Work to complete: Your answer should be exactly the lines from the one that contains "else e_assigned m" through the final line of the entries below, and nothing else.

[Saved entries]
+++++

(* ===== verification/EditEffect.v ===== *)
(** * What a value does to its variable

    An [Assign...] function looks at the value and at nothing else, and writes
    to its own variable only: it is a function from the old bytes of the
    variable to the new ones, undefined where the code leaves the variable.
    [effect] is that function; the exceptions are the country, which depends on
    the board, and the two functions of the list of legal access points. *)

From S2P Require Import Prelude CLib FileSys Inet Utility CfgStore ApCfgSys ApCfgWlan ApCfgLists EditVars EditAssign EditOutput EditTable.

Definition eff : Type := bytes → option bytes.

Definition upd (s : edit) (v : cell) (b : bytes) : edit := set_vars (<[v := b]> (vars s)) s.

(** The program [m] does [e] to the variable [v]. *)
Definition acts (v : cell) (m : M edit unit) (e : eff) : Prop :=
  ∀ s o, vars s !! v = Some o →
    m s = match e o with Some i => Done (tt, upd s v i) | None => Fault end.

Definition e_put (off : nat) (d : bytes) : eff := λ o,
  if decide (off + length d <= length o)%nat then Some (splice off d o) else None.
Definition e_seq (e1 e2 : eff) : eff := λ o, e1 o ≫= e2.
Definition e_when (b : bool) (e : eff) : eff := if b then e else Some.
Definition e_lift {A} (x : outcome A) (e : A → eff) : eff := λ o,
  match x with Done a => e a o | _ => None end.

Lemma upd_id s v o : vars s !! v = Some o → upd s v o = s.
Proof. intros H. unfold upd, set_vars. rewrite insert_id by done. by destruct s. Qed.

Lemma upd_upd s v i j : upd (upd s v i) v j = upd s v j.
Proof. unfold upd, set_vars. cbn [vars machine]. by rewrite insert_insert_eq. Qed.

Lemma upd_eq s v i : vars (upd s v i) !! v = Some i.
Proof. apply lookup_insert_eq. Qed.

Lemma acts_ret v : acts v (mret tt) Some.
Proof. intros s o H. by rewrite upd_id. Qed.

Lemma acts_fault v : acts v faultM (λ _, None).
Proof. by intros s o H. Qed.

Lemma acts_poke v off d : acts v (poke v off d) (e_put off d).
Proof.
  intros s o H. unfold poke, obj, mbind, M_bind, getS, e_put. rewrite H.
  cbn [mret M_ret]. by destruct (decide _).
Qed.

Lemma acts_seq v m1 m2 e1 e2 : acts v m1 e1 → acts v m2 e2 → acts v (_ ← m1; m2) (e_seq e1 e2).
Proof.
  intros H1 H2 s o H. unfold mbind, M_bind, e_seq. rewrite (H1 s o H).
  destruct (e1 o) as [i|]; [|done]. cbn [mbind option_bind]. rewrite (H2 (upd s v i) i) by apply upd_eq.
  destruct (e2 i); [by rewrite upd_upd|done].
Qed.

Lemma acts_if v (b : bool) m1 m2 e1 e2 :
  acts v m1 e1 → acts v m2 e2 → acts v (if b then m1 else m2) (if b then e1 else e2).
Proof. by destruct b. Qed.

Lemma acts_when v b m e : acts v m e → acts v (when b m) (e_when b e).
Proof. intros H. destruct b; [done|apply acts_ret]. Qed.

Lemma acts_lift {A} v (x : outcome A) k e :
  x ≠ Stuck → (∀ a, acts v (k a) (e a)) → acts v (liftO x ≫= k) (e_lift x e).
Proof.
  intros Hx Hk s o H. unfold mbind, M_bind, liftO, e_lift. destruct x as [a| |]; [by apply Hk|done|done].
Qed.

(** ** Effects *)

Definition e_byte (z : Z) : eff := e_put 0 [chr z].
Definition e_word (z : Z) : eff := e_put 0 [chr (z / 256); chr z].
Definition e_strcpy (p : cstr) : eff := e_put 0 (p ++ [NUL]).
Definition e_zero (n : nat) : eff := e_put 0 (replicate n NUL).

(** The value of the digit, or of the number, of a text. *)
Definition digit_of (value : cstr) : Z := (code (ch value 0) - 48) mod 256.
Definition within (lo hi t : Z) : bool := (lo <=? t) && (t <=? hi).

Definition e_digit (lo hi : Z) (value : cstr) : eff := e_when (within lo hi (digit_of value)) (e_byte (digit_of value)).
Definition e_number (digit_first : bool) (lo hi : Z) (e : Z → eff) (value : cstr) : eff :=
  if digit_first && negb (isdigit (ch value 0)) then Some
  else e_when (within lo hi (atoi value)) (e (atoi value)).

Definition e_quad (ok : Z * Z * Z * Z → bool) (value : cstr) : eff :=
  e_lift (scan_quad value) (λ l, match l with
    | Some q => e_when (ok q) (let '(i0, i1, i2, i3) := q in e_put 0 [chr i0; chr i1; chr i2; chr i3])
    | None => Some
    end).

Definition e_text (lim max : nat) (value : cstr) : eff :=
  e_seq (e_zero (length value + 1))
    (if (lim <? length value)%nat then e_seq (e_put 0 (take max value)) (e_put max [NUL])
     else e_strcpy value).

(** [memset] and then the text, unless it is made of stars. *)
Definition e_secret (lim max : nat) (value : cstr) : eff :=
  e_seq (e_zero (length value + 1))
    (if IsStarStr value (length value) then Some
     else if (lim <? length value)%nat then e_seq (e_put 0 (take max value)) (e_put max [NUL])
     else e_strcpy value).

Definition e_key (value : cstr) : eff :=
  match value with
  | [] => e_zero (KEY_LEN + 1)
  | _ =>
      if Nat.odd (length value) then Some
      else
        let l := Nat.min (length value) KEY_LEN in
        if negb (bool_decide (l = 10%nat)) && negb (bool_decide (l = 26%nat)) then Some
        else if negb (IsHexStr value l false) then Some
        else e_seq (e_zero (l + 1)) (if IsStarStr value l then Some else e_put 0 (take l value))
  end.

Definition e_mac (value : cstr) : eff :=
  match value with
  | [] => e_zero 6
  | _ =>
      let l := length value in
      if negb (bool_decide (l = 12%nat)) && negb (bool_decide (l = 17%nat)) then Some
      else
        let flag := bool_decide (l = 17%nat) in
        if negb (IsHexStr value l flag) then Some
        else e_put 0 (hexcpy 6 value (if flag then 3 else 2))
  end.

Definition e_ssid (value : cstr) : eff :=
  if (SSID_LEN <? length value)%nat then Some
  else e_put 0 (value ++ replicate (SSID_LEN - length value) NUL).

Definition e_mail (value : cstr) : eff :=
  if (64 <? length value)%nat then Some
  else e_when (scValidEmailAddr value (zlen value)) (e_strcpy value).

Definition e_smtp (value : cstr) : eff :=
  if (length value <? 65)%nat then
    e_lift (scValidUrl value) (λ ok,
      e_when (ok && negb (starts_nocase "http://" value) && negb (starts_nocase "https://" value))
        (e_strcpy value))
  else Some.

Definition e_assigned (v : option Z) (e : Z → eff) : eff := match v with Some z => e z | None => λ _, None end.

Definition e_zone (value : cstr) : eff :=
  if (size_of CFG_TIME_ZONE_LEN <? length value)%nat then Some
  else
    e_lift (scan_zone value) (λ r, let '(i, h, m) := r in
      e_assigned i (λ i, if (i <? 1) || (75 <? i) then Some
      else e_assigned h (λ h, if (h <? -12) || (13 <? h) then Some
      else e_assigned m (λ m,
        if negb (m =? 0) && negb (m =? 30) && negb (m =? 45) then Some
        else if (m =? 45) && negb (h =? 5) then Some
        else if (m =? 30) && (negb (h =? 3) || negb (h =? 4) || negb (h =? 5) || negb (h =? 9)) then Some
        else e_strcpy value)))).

+++++

Answer to this exercise:
      else e_assigned m (λ m,
        if negb (m =? 0) && negb (m =? 30) && negb (m =? 45) then Some
        else if (m =? 45) && negb (h =? 5) then Some
        else if (m =? 30) && (negb (h =? 3) || negb (h =? 4) || negb (h =? 5) || negb (h =? 9)) then Some
        else e_strcpy value)))).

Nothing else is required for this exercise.